Il n’aurait servi à rien d’épuiser les chevaux, se dit Perrin, les regardant s’éloigner en fronçant les sourcils. Il aurait voulu qu’ils galopent. Et qu’il les accompagne. De minces fissures semblaient fêler toute sa personne. S’ils revenaient avec de mauvaises nouvelles, il allait se désintégrer. À sa surprise, les trois Liges trottèrent au milieu des arbres à la suite d’Elyas et d’Aram, soulevant de grandes gerbes de neige, leurs capes de laine flottant derrière eux, puis ralentirent quand ils les eurent rattrapés. Il parvint à remercier Masuri et Seonid d’un hochement de tête, y incluant également Edarra et Carelle. Il ignorait qui le leur avait suggéré, mais il savait qui avait donné l’autorisation.

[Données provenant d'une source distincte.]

(** What [buildRequestData] does to the payload once the user ids are in:
    the user agent hints, the consent fields, the fledge flag and the
    extension fields of the parameters. *)
Definition laterFields (bidderRequest ext : JsVal)
    (data : list (string * JsVal)) : list (string * JsVal) :=
  let sua := deepAccess bidderRequest ["ortb2"; "device"; "sua"] VUndef in
  let data := if truthy sua then obj_set "sua" sua data else data in
  let data := Vidazoo.consentFields bidderRequest data in
  let fledge := deepAccess bidderRequest ["ortb2Imp"; "ext"; "ae"] VUndef in
  let data :=
    if truthy (getOpt (getOpt bidderRequest "paapi") "enabled")
       && truthy fledge
    then obj_set "fledge" fledge data else data in
  fold_left (fun data kv => obj_set ("ext." +:+ kv.1) kv.2 data)
    (own_entries ext) data.

(** the entries of the bundle for [lipb] and [id5id] are objects to read *)
Definition userIdsOk (userIds : JsVal) : Prop :=
  forall name userId,
    In (name, userId) (own_entries userIds) ->
    name = "lipb" \/ name = "id5id" -> nullish userId = false.

(** a property [buildRequestData] sets after the object literal, or may set:
    one whose name starts with [uid.] or [ext.], and the fields of the
    consents, the user agent hints and fledge *)
Definition setLater (k : string) : bool :=
  String.prefix "uid." k || String.prefix "ext." k
  || bool_decide (k ∈ ["sua"; "gdprConsent"; "gdpr"; "usPrivacy";
                       "gppString"; "gppSid"; "fledge"]).

(** The consent fields of the payload of [buildRequestData]: the consent
    string when there is one, the GDPR flag when [gdprApplies] is not
    [undefined], the US privacy string, and the GPP string and sections of
    the GPP consent or, when there is no GPP consent, of the first-party
    data; a field not set is absent. *)
Definition carriesConsents (bidderRequest data : JsVal) : Prop :=
  let gdprConsent := getOpt bidderRequest "gdprConsent" in
  let gppConsent := getOpt bidderRequest "gppConsent" in
  let regs := getOpt (getOpt bidderRequest "ortb2") "regs" in
  getOpt data "gdprConsent"
  = (if truthy gdprConsent && truthy (getOpt gdprConsent "consentString")
     then getOpt gdprConsent "consentString" else VUndef)
  /\ getOpt data "gdpr"
     = (if truthy gdprConsent
           && negb (strict_eq (getOpt gdprConsent "gdprApplies") VUndef)
        then VNum (Num (if truthy (getOpt gdprConsent "gdprApplies")
                        then 1 else 0))
        else VUndef)
  /\ getOpt data "usPrivacy"
     = (if truthy (getOpt bidderRequest "uspConsent")
        then getOpt bidderRequest "uspConsent" else VUndef)
  /\ getOpt data "gppString"
     = (if truthy gppConsent then getOpt gppConsent "gppString"
        else if truthy (getOpt regs "gpp") then getOpt regs "gpp"
        else VUndef)
  /\ getOpt data "gppSid"
     = (if truthy gppConsent then getOpt gppConsent "applicableSections"
        else if truthy (getOpt regs "gpp") then getOpt regs "gpp_sid"
        else VUndef).

End MoreVocabulary.

(** ** Properties *)

(** *** Property lists *)

Lemma obj_get_set_eq k v ps : obj_get k (obj_set k v ps) = Some v.
Proof.
  induction ps as [|[k' v'] ps IH]; simpl.
  - by rewrite String.eqb_refl.
  - destruct (String.eqb k k') eqn:E; simpl.
    + by rewrite String.eqb_refl.
    + by rewrite E.
Qed.

Lemma obj_get_set_ne k k' v ps :
  k <> k' -> obj_get k' (obj_set k v ps) = obj_get k' ps.
Proof.
  intros Hne. induction ps as [|[k0 v0] ps IH]; simpl.
  - apply String.eqb_neq in Hne. rewrite String.eqb_sym in Hne. by rewrite Hne.
  - destruct (String.eqb k k0) eqn:E; simpl.
    + apply String.eqb_eq in E. subst k0.
      assert (String.eqb k' k = false) as ->; [|done].
      apply String.eqb_neq. congruence.
    + by rewrite IH.
Qed.

Lemma obj_get_del_eq k ps : obj_get k (obj_del k ps) = None.
Proof.
  induction ps as [|[k' v'] ps IH]; simpl; [done|].
  destruct (String.eqb k k') eqn:E; simpl; [done|]. by rewrite E.
Qed.

Lemma obj_get_del_ne k k' ps :
  k <> k' -> obj_get k' (obj_del k ps) = obj_get k' ps.
Proof.
  intros Hne. induction ps as [|[k0 v0] ps IH]; simpl; [done|].
  destruct (String.eqb k k0) eqn:E; simpl.
  - apply String.eqb_eq in E. subst k0.
    assert (String.eqb k' k = false) as ->; [|done].
    apply String.eqb_neq. congruence.
  - by rewrite IH.
Qed.

Lemma getProp_nullish v k : nullish v = true -> getProp v k = Throw TypeError.
Proof. by destruct v. Qed.

Lemma getProp_getOpt v k : nullish v = false -> getProp v k = Ok (getOpt v k).
Proof.
  unfold getOpt. destruct v; simpl; try done;
    by destruct (String.eqb k "length").
Qed.

Lemma getOpt_nullish v k : nullish v = true -> getOpt v k = VUndef.
Proof. by destruct v. Qed.

Lemma truthy_not_nullish v : truthy v = true -> nullish v = false.
Proof. by destruct v. Qed.

Lemma truthy_js_or a b : truthy (js_or a b) = truthy a || truthy b.
Proof. unfold js_or. destruct (truthy a) eqn:E; simpl; [by rewrite E|done]. Qed.

Lemma strict_eq_string v s : strict_eq v (VStr s) = true <-> v = VStr s.
Proof.
  destruct v; simpl; try (split; [done|by intros [=]]).
  split.
  - intros E. apply String.eqb_eq in E. by subst.
  - intros [= ->]. apply String.eqb_refl.
Qed.

Lemma strict_eq_not_string v s : strict_eq v (VStr s) = false <-> v <> VStr s.
Proof.
  rewrite <- strict_eq_string. by destruct (strict_eq v (VStr s)).
Qed.

(** *** Bid request validity *)

Lemma fold_spellings_truthy params keys v :
  truthy (fold_left (fun acc key => js_or acc (getOpt params key)) keys v)
  = truthy v || existsb (fun k => truthy (getOpt params k)) keys.
Proof.
  revert v. induction keys as [|k keys IH]; intros v; simpl.
  - by rewrite orb_false_r.
  - by rewrite IH, truthy_js_or, orb_assoc.
Qed.

Lemma any_spelling_found params keys :
  nullish params = false ->
  exists v, Vidazoo.any_spelling params keys = Ok v
            /\ truthy v = existsb (fun k => truthy (getOpt params k)) keys.
Proof.
  intros Hp. destruct keys as [|k keys]; simpl.
  - by exists VUndef.
  - rewrite (getProp_getOpt _ _ Hp). simpl. eexists. split; [done|].
    apply fold_spellings_truthy.
Qed.

Lemma truthy_string v :
  truthy v && String.eqb (typeof v) "string" = nonEmptyString v.
Proof.
  destruct v as [| |[]|[]| | | |]; simpl; try done;
    by rewrite ?andb_true_r, ?andb_false_r.
Qed.

Lemma nonEmptyString_spec v :
  nonEmptyString v = true <-> exists s, v = VStr s /\ s <> "".
Proof.
  split.
  - destruct v; simpl; try done. intros Hs. eexists. split; [done|].
    apply negb_true_iff, String.eqb_neq in Hs. done.
  - intros (s & -> & Hs). simpl. by apply negb_true_iff, String.eqb_neq.
Qed.

Lemma typeof_undefinedOrObject v :
  String.eqb (typeof v) "undefined" || String.eqb (typeof v) "object"
  = undefinedOrObject v.
Proof. by destruct v. Qed.

Lemma orbidder_valid_bool bid :
  Orbidder.isBidRequestValid bid =
  if nullish bid then Throw TypeError
  else
    let params := getOpt bid "params" in
    Ok (truthy (getOpt bid "sizes") && truthy (getOpt bid "bidId")
        && truthy params
        && nonEmptyString (getOpt params "accountId")
        && nonEmptyString (getOpt params "placementId")
        && undefinedOrObject (getOpt params "keyValues")).
Proof.
  unfold Orbidder.isBidRequestValid.
  destruct (nullish bid) eqn:Hn.
  - by rewrite (getProp_nullish _ _ Hn).
  - rewrite !(getProp_getOpt _ _ Hn). simpl.
    by rewrite !truthy_string, typeof_undefinedOrObject.
Qed.

Lemma string_property_of_truthy v k s : getOpt v k = VStr s -> truthy v = true.
Proof.
  destruct v as [| |[]|[|z]|s0| | |]; simpl; try done; unfold getOpt; simpl;
    try done.
  destruct (String.eqb s0 "") eqn:E; [|done].
  apply String.eqb_eq in E. subst s0. simpl.
  by destruct (String.eqb k "length").
Qed.

Lemma vidazoo_valid_bool bid :
  Vidazoo.isBidRequestValid bid =
  if nullish bid then Throw TypeError
  else
    let params := getOpt bid "params" in
    Ok (existsb (fun k => truthy (getOpt params k)) Vidazoo.cidSpellings
        && existsb (fun k => truthy (getOpt params k)) Vidazoo.pidSpellings).
Proof.
  unfold Vidazoo.isBidRequestValid.
  destruct (nullish bid) eqn:Hn.
  - by rewrite (getProp_nullish _ _ Hn).
  - rewrite (getProp_getOpt _ _ Hn). cbn [rbind].
    set (params := getOpt bid "params").
    assert (nullish (js_or params (VObj [])) = false) as Hp.
    { unfold js_or. destruct (truthy params) eqn:E; [|done].
      by apply truthy_not_nullish. }
    assert (forall keys,
      (forallb (fun k => negb (String.eqb k "length")) keys) = true ->
      existsb (fun k => truthy (getOpt (js_or params (VObj [])) k)) keys
      = existsb (fun k => truthy (getOpt params k)) keys) as Hsame.
    { intros keys Hk. unfold js_or. destruct (truthy params) eqn:E; [done|].
      induction keys as [|k keys IH]; [done|]. simpl in Hk |- *.
      apply andb_true_iff in Hk as [Hk1 Hk2]. rewrite <- (IH Hk2).
      assert (truthy (getOpt params k) = false) as ->; [|done].
      destruct params as [| |[]|[|z]|s| | |]; simpl in E; try done.
      apply negb_false_iff, String.eqb_eq in E. subst s.
        unfold getOpt. simpl. apply negb_true_iff in Hk1. by rewrite Hk1. }
    unfold Vidazoo.extractCID, Vidazoo.extractPID.
    destruct (any_spelling_found _ Vidazoo.cidSpellings Hp) as (c & -> & Hc).
    destruct (any_spelling_found _ Vidazoo.pidSpellings Hp) as (q & -> & Hq).
    cbn [rbind]. rewrite Hc, Hq, !Hsame by done.
    match goal with |- (if ?b then _ else _) = _ => by destruct b end.
Qed.

(** C3, as amended.  Orbidder accepts a bid exactly when [sizes] and [bidId]
    are truthy (an empty array of sizes is), [accountId] and [placementId] are
    non-empty strings and [keyValues] is absent or of type object; Vidazoo
    accepts a bid exactly when its parameters hold a truthy campaign id and a
    truthy publisher id under one of the accepted spellings, whatever its sizes
    and bid id. *)
Theorem isBidRequestValid_characterised (bid : JsVal) :
  (Orbidder.isBidRequestValid bid = Ok true <->
     truthy (getOpt bid "sizes") = true
     /\ truthy (getOpt bid "bidId") = true
     /\ (exists a, getOpt (getOpt bid "params") "accountId" = VStr a /\ a <> "")
     /\ (exists p,
           getOpt (getOpt bid "params") "placementId" = VStr p /\ p <> "")
     /\ undefinedOrObject (getOpt (getOpt bid "params") "keyValues") = true)
  /\ (Vidazoo.isBidRequestValid bid = Ok true <->
        (exists k, In k Vidazoo.cidSpellings
                   /\ truthy (getOpt (getOpt bid "params") k) = true)
        /\ (exists k, In k Vidazoo.pidSpellings
                      /\ truthy (getOpt (getOpt bid "params") k) = true)).
Proof.
  split.
  - rewrite orbidder_valid_bool. destruct (nullish bid) eqn:Hn.
    + split; [done|]. intros (Hs & _). by rewrite (getOpt_nullish _ _ Hn) in Hs.
    + simpl. rewrite <- !nonEmptyString_spec. split.
      * intros [= Hb]. repeat (apply andb_true_iff in Hb as [Hb ?]). done.
      * intros (Hs & Hb & Ha & Hp & Hk). rewrite Hs, Hb, Ha, Hp, Hk.
        apply nonEmptyString_spec in Ha as (a & Ha & _).
        by rewrite (string_property_of_truthy _ _ _ Ha).
  - rewrite vidazoo_valid_bool. destruct (nullish bid) eqn:Hn.
    + split; [done|]. intros ((k & _ & Hk) & _).
      rewrite (getOpt_nullish _ _ Hn) in Hk. by destruct k.
    + cbv zeta.
      pose proof (existsb_exists
                    (fun k => truthy (getOpt (getOpt bid "params") k))
                    Vidazoo.cidSpellings) as Ec.
      pose proof (existsb_exists
                    (fun k => truthy (getOpt (getOpt bid "params") k))
                    Vidazoo.pidSpellings) as Ep.
      cbv beta in Ec, Ep. rewrite <- Ec, <- Ep. clear Ec Ep.
      generalize (existsb (fun k => truthy (getOpt (getOpt bid "params") k))
                    Vidazoo.cidSpellings).
      generalize (existsb (fun k => truthy (getOpt (getOpt bid "params") k))
                    Vidazoo.pidSpellings).
      intros [] []; simpl; split; try done; intros []; done.
Qed.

Tout le monde ne regardait pas les hommes qui s’éloignaient. Alternativement, Annoura gratifiait Perrin de grands sourires de sympathie, puis surveillait les Sagettes du coin de l’œil. Contrairement aux deux autres sœurs, elle n’avait fait aucune promesse, mais elle était aussi circonspecte qu’elles envers les Aielles. L’œil unique de Gallenne ne quittait pas Berelain, attendant un signe pour dégainer l’épée dont il serrait la poignée, tandis qu’elle fixait Perrin, le visage lisse et indéchiffrable. Neald et Grady avaient rapproché leurs têtes, et jetaient de brefs regards lugubres dans sa direction. Balwer restait immobile, comme un moineau perché sur une selle, s’efforçant de se rendre invisible, mais écoutant attentivement.